== Segment start ==
Lemma wp_CreateVolume cf v3c v2c ecsc ctx opts w :
  let c := mkClient cf (Some v3c) v2c ecsc in
  wp (CreateVolume c ctx opts) (fun r evs _ => create_outcome c opts r evs
    /\ (evs <> [] -> blank (cvo_AvailabilityZone opts) = false
        /\ blank (cvo_VolumeType opts) = false /\ (0 < cvo_Size opts)%Z)) w.
Proof.
  intros c. unfold CreateVolume. wp_step.
  destruct (done_at_WithDeadline ctx (clock w + maxOperationTimeout)) as (d & Hd & Hle).
  set (ctx' := WithDeadline ctx _) in *.
  apply wp_check_ctx; [intros e _; split; [constructor|done]|intros _].
  destruct (blank (cvo_AvailabilityZone opts)) eqn:Ea; [wp_step; split; [constructor|done]|].
  destruct (blank (cvo_VolumeType opts)) eqn:Et; [wp_step; split; [constructor|done]|].
  destruct (Z.leb_spec (cvo_Size opts) 0); [wp_step; split; [constructor|done]|].
  assert (forall (m : M E Event (result Volume)) pre w', wp m (fun r evs _ =>
      create_outcome c opts r (pre ++ evs)) w' ->
    wp m (fun r evs _ => create_outcome c opts r (pre ++ evs) /\ (pre ++ evs <> [] ->
      false = false /\ false = false /\ (0 < cvo_Size opts)%Z)) w') as Hvalid.
  { intros m pre w' Hm. eapply wp_mono; [exact Hm|]. by intros r evs w'' _ Ho. }
  wp_step. sdk_step. intros res w1 Hc1. apply Hvalid.
  destruct (cr_Err res) as [err|] eqn:Er; [wp_step; constructor|].
  destruct (ExtractJobResponse res) as [job|err] eqn:Ej; [|wp_step; constructor].
  destruct (decide (JobID job = "")); [wp_step; constructor|].
  wp_step. eapply wp_mono; [apply (wp_waitForJobSuccess _ _ _ _ _ _ d); [done|lia]|].
  intros [volID|err] evs w2 _ [Hjobs Hok]; [|wp_step; by eapply cre_job_failed].
  destruct (Hok volID eq_refl) as (evs0 & sc & js & -> & Hjs).
  eapply wp_mono; [apply wp_GetVolume|]. intros r gets w3 _ [Hget _].
  apply Forall_app in Hjobs as [Hjobs _]. simpl. rewrite <-app_assoc. by eapply cre_done.
Qed.
End Rules.

(** ** Properties *)

Section Properties.
Context {E : Type} `{CloudSDK E} `{CloudURLs}.

(** Among reads there is no DELETE. *)
Lemma polls_no_delete id polls pre ev post id' res :
  Forall (is_get id) polls -> ev_call ev = CallDelete id' res -> polls <> pre ++ ev :: post.
Proof.
  intros Hp Hev ->. apply Forall_app in Hp as [_ Hp]. apply Forall_cons_iff in Hp as [[r Hr] _].
  by rewrite Hr in Hev.
Qed.

Lemma delete_second id e1 e2 polls pre ev post id' res :
  is_get id e1 -> Forall (is_get id) polls -> ev_call ev = CallDelete id' res ->
  e1 :: e2 :: polls = pre ++ ev :: post -> pre = [e1] /\ ev = e2.
Proof.
  intros H1 Hp Hev Heq. destruct pre as [|x [|y pre]]; simplify_list_eq; [|done|].
  - destruct H1 as [r H1]. congruence.
  - exfalso. by eapply (polls_no_delete id).
Qed.

Lemma delete_guarded c id r evs pre ev post id' res :
  delete_outcome c id r evs -> evs = pre ++ ev :: post -> ev_call ev = CallDelete id' res ->
  id' = id /\ exists sc v, pre = [mkEvent sc (CallGet id (Ok v))]
    /\ v3_Tags v !! OwnershipTagKey = Some OwnershipTagValue
    /\ v3_Status v <> volumeStatusDeleting /\ v3_Status v <> volumeStatusErrorDeleting.
Proof.
  intros Ho Hevs Hev.
  assert (forall sc a polls, Forall (is_get id) polls ->
    mkEvent sc (CallGet id a) :: polls <> pre ++ ev :: post) as Hreads.
  { intros sc a polls Hp Heq. apply (polls_no_delete id) with (3 := Heq) (2 := Hev).
    constructor; [by eexists|done]. }
  destruct Ho as [e _|sc err|sc v e _ _ _|sc v r polls _ _ Hp|sc v sc' err Hd|sc v sc' r polls Hd Hp].
  - by destruct pre.
  - by apply Hreads in Hevs.
  - by apply Hreads in Hevs.
  - apply Hreads in Hevs; [done|apply Hp].
  - apply deletable_spec in Hd as (Ho & Hs1 & Hs2).
    apply (delete_second id _ _ [] _ _ _ id' res) in Hevs as [-> ->]; [|by eexists|done..].
    simplify_eq/=. eauto 10.
  - apply deletable_spec in Hd as (Ho & Hs1 & Hs2).
    apply (delete_second id _ _ polls _ _ _ id' res) in Hevs as [-> ->];
      [|by eexists|apply Hp|done]. simplify_eq/=. eauto 10.
Qed.
Lemma wp_finishAttach c ctx op volumeID serverID e d w :
  done_at ctx = Some d -> (d <= clock w + maxOperationTimeout)%Z ->
  wp (finishAttachAfterEffectError c ctx op volumeID serverID e)
    (fun r evs _ => forall sc, conforms (attach_protocol volumeID serverID) id Ready r
       (mkEvent sc (CallAttach (mkDiskCreateOpts serverID volumeID) (Err e)) :: evs)) w.
Proof.
  intros Hd Hle. set (p := attach_protocol volumeID serverID). apply (wp_finish p id).
  { by apply (wp_watch_or_cause p), (wp_waitForAttachmentState p c _ d). }
  intros v w'. simpl p_inflight. destruct (decide (read_attach_probe serverID v = _)) as [->|_].
  { wp_step. by apply (conforms_err p id _ _ Stopped); [constructor|]. }
  case_bool_decide; simpl negb; cbn beta iota.
  - by apply (wp_watch_or_cause p), (wp_reconcile p c).
  - wp_step. by apply (conforms_err p id _ _ Stopped); [constructor|].
Qed.

Lemma wp_finishDetach c ctx op volumeID serverID e d w :
  done_at ctx = Some d -> (d <= clock w + maxOperationTimeout)%Z ->
  wp (finishDetachAfterEffectError c ctx op volumeID serverID e)
    (fun r evs _ => forall sc, conforms (detach_protocol volumeID serverID) (const tt) Ready r
       (mkEvent sc (CallDetach serverID volumeID detachKeepVolume (Err e)) :: evs)) w.
Proof.
  intros Hd Hle. set (p := detach_protocol volumeID serverID). apply (wp_finish p (const tt)).
  { by apply (wp_watch_error_or_cause p), (wp_watched_only p), (wp_waitForAttachmentState p c _ d). }
  intros v w'. simpl p_inflight. destruct (read_detach_probe serverID v); simpl negb; cbn beta iota.
  - apply (wp_watch_error_or_cause p). unfold reconcileRefusedDetach. wp_step.
    destruct (done_at_WithDeadline ctx (clock w' + refusedDetachReconcileWindow)) as (d' & Hd' & Hle').
    apply (wp_watched_only p), (wp_waitForAttachmentState p c _ d'); [done|].
    assert (refusedDetachReconcileWindow <= maxOperationTimeout)%Z by done. lia.
  - wp_step. by apply (conforms_err p (const tt) _ _ Stopped); [constructor|].
Qed.

(** The happy path behind an accepted effect. *)
Lemma validate_none volumeID serverID : validateAttachmentInput volumeID serverID = None ->
  blank volumeID = false /\ blank serverID = false.
Proof. unfold validateAttachmentInput. by destruct (blank volumeID), (blank serverID). Qed.
Lemma wp_Delete_async ctx id v w :
  blank id = false -> patience < maxOperationTimeout -> delay <= 59 * Second ->
  volumes (view w) !! id = Some v -> v3_Tags v !! OwnershipTagKey = Some OwnershipTagValue ->
  quiet id (view w) -> lasts ctx (clock w + patience) ->
  wp (EvsVolume.DeleteVolume c ctx id) (fun r _ w' => clock w' <= clock w + patience /\
    r = Ok tt /\ achieved (Erases id) (view w) (view w')) w.
Proof.
  intros Hid Hp Hdel Hv Htag Hq Hl. pose proof law_latency as Hpos. pose proof law_delay as Hpos'.
  unfold EvsVolume.DeleteVolume. wp_step. set (ctx' := WithDeadline _ _).
  assert (lasts ctx' (clock w + patience)) as Hl' by (apply lasts_WithDeadline; [done|lia]).
  assert (latency < maxOperationTimeout) as Hlat by (unfold patience, Second, Millisecond in *; lia).
  eapply wp_open; [done|unfold patience, Second, Millisecond in *; lia|]. rewrite Hid. wp_step.
  eapply wp_mono; [apply wp_read; [done|done|in_time Hl']|]. intros r evs w1 Hc1 (Hc1' & Hp1 & Hr).
  destruct (passes_quiet _ _ _ _ Hp1 Hq) as [Hq1 Ha1].
  unfold read_of in Hr. rewrite <-(proj1 Ha1), Hv in Hr.
  destruct Hr as (v' & -> & (_ & _ & _ & _ & _ & Htags) & Hdeleting & Herror).
  assert (owned (mapV3VolumeToDomain v') = true) as ->.
  { unfold owned, tag. simpl. by rewrite Htags, Htag, bool_decide_true. }
  cbn [negb]. rewrite decide_False by done. rewrite decide_False by (intros Hs; by apply Hdeleting).
  wp_step. apply wp_request; [apply law_Delete|apply live_v3; in_time Hl'|].
  intros r w2 Hc2 (s2 & Hp2 & Hr). destruct (passes_quiet _ _ _ _ Hp2 Hq1) as [Hq2 Ha2].
  assert (agree id (view w) s2) as Ha by by etrans.
  destruct Hr as (-> & job & Hstart); [rewrite <-(proj1 Ha); by eexists|done|].
  unfold waitForVolumeAbsence. do 2 wp_step.
  eapply wp_mono; [apply (wp_absence_async _ id (clock w1 + delay) job s2); try done|].
  - rewrite <-(proj1 Ha). by eexists.
  - unfold volumeAbsenceMaxAttempts. lia.
  - simpl t_start. simpl t_last. unfold ticks. simpl t_start. rewrite Z.sub_diag. simpl t_period.
    rewrite Z.div_0_l by done. unfold volumeAbsenceMaxAttempts. lia.
  - by apply starts_awaits.
  - in_time Hl'.
  - intros r evs3 w3 _ (Hc3 & -> & Hach).
    split; [unfold waited, patience, Second, Millisecond in *; lia|]. split; [done|].
    by apply (achieved_from _ _ s2).
Qed.

Lemma wp_Create_async ctx opts w :
  blank (cvo_AvailabilityZone opts) = false -> blank (cvo_VolumeType opts) = false ->
  0 < cvo_Size opts -> patience < maxOperationTimeout -> lasts ctx (clock w + patience) ->
  wp (EvsVolume.CreateVolume c ctx opts) (fun r _ w' => clock w' <= clock w + patience /\
    exists v v' s, r = Ok (mapV3VolumeToDomain v') /\ same_volume v v' /\ made_for (v3_create_opts opts) v
      /\ v3_ID v <> "" /\ TrimSpace (v3_ID v) = v3_ID v /\ volumes s !! v3_ID v = None
      /\ unplugged (v3_ID v) s /\ passes (clock w) (view w) s /\ achieved (Provisions v) s (view w')) w.
Proof.
  intros Hz Ht Hsize Hp Hl. pose proof law_latency as Hpos. pose proof law_delay as Hpos'.
  unfold EvsVolume.CreateVolume. wp_step. set (ctx' := WithDeadline _ _).
  assert (lasts ctx' (clock w + patience)) as Hl' by (apply lasts_WithDeadline; [done|lia]).
  assert (latency < maxOperationTimeout) as Hlat by (unfold patience, Second, Millisecond in *; lia).
  eapply wp_open; [done|unfold patience, Second, Millisecond in *; lia|]. rewrite Hz, Ht.
  destruct (Z.leb_spec (cvo_Size opts) 0); [lia|]. wp_step.
  apply wp_request; [apply law_Create|apply live_v3; in_time Hl'|]. intros r w1 Hc1 (s1 & Hp1 & Hr).
  destruct Hr as (job & v & -> & Hjob & Hne & Htrim & Hmade & Hnew & Hun & Hq & Hstart).
  cbn [cr_Err ExtractJobResponse JobID]. rewrite decide_False by done. wp_step.
  eapply wp_mono; [apply (wp_wait_job (clock w + delay) job (Provisions v) s1);
    [done|done|done|lia|by apply starts_awaits|in_time Hl']|].
  intros r evs w2 Hc2 (Hc2' & -> & Hach). simpl about.
  eapply wp_mono; [apply wp_read; [|done|in_time Hl']|].
  { unfold blank. by rewrite Htrim, bool_decide_false. }
  intros r evs3 w3 Hc3 (Hc3' & Hp3 & Hr). destruct Hach as [Hq2 Ha2].
  destruct (passes_quiet _ _ _ _ Hp3 Hq2) as [Hq3 Ha3]. unfold read_of in Hr.
  destruct Ha2 as [Hv2 Hp2], Ha3 as [Hv3 Hp3']. simpl in Hv2, Hv3. rewrite lookup_insert_eq in Hv2.
  rewrite <-Hv3, <-Hv2 in Hr. destruct Hr as (v' & -> & Hsame & _).
  split; [unfold waited, patience, Second, Millisecond in *; lia|].
  exists v, v', s1. split_and!; try done. split; [done|]. split; simpl.
  - by rewrite lookup_insert_eq, Hv2, Hv3.
  - intros server. by rewrite <-Hp3', <-Hp2.
Qed.
End Requests.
== Segment end ==
§ **Exercise goal**
Retype exactly the span of lines from the one with "lia|]. split; [done|]." through the one with "unfold blank. by"; include both ends and omit the rest of the material.

§ **Task output**
    split; [unfold waited, patience, Second, Millisecond in *; lia|]. split; [done|].
    by apply (achieved_from _ _ s2).
Qed.

Lemma wp_Create_async ctx opts w :
  blank (cvo_AvailabilityZone opts) = false -> blank (cvo_VolumeType opts) = false ->
  0 < cvo_Size opts -> patience < maxOperationTimeout -> lasts ctx (clock w + patience) ->
  wp (EvsVolume.CreateVolume c ctx opts) (fun r _ w' => clock w' <= clock w + patience /\
    exists v v' s, r = Ok (mapV3VolumeToDomain v') /\ same_volume v v' /\ made_for (v3_create_opts opts) v
      /\ v3_ID v <> "" /\ TrimSpace (v3_ID v) = v3_ID v /\ volumes s !! v3_ID v = None
      /\ unplugged (v3_ID v) s /\ passes (clock w) (view w) s /\ achieved (Provisions v) s (view w')) w.
Proof.
  intros Hz Ht Hsize Hp Hl. pose proof law_latency as Hpos. pose proof law_delay as Hpos'.
  unfold EvsVolume.CreateVolume. wp_step. set (ctx' := WithDeadline _ _).
  assert (lasts ctx' (clock w + patience)) as Hl' by (apply lasts_WithDeadline; [done|lia]).
  assert (latency < maxOperationTimeout) as Hlat by (unfold patience, Second, Millisecond in *; lia).
  eapply wp_open; [done|unfold patience, Second, Millisecond in *; lia|]. rewrite Hz, Ht.
  destruct (Z.leb_spec (cvo_Size opts) 0); [lia|]. wp_step.
  apply wp_request; [apply law_Create|apply live_v3; in_time Hl'|]. intros r w1 Hc1 (s1 & Hp1 & Hr).
  destruct Hr as (job & v & -> & Hjob & Hne & Htrim & Hmade & Hnew & Hun & Hq & Hstart).
  cbn [cr_Err ExtractJobResponse JobID]. rewrite decide_False by done. wp_step.
  eapply wp_mono; [apply (wp_wait_job (clock w + delay) job (Provisions v) s1);
    [done|done|done|lia|by apply starts_awaits|in_time Hl']|].
  intros r evs w2 Hc2 (Hc2' & -> & Hach). simpl about.
  eapply wp_mono; [apply wp_read; [|done|in_time Hl']|].
  { unfold blank. by rewrite Htrim, bool_decide_false. }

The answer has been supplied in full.